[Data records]
* * * * * * * * *

(* ===== verification/WebhookDelivery.v ===== *)
(** What a webhook delivery does, whatever the network answers: where its requests
    go, how often they are made, and what its result says. *)

From stdpp Require Import base numbers list strings sets.
From S2P Require Import Prelude GoText GoBytes GoJSON Effects Backoff Ssrf Webhook.

Local Open Scope Z_scope.

(** ** Requests and waits of a run *)

Definition post_of (e : event answer) : option (request * option Z) :=
  match e with
  | Ev c x => match c return answer c → option (request * option Z) with Post r => λ a, Some (r, a) | _ => λ _, None end x
  end.

Definition posts (tr : list (event answer)) : list (request * option Z) := omap post_of tr.

(** A detached context does not end, so a wait is always completed. *)
Definition waited (e : event answer) : Prop :=
  match e with
  | Ev c x => match c return answer c → Prop with Wait _ => λ b, b = true | _ => λ _, True end x
  end.

Definition succeeded (a : option Z) : bool := match a with Some s => bool_decide (200 ≤ s < 300) | None => false end.

(** A failed transport, a server error, or "too many requests". *)
Definition retryable (a : option Z) : bool :=
  match a with
  | None => true
  | Some s => negb (bool_decide (200 ≤ s < 300) || bool_decide (300 ≤ s < 400) || bool_decide (400 ≤ s < 500 ∧ s ≠ 429))
  end.

(** The result of a delivery that may make [n] requests, by the answers they got. *)
Record delivered (id : text) (n : nat) (answers : list (option Z)) (res : DeliveryResult) : Prop := {
  dl_id : EndpointID res = id;
  dl_attempts : Attempts res = Z.of_nat (length answers);
  dl_bound : (length answers ≤ n)%nat;
  dl_early : ∀ init a, answers = init ++ [a] → forallb retryable init = true;
  dl_status : StatusCode res = default 0 (default None (last answers));
  dl_success : Success res = succeeded (default None (last answers));
  dl_last : retryable (default None (last answers)) = true → length answers = n;
  dl_error : Error_ res = None ↔ Success res = true ∧ None ∉ answers;
}.

Lemma wp_do {A} (c : cmd) (f : answer c → eff answer A) I Φ tr :
  I tr → (∀ x, wp (f x) I Φ (tr ++ [Ev c x])) → wp (perform (R := answer) c ≫= f) I Φ tr.
Proof. intros Hi Hf. apply wp_seq, wp_perform; [done|]. intros x. split; [by eapply wp_here|done]. Qed.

* * * * * * * * *

Scan the entries above and show each line that contains the word "with".

• **The completed task**:
  match e with
  | Ev c x => match c return answer c → option (request * option Z) with Post r => λ a, Some (r, a) | _ => λ _, None end x
  match e with
  | Ev c x => match c return answer c → Prop with Wait _ => λ b, b = true | _ => λ _, True end x
Definition succeeded (a : option Z) : bool := match a with Some s => bool_decide (200 ≤ s < 300) | None => false end.
  match a with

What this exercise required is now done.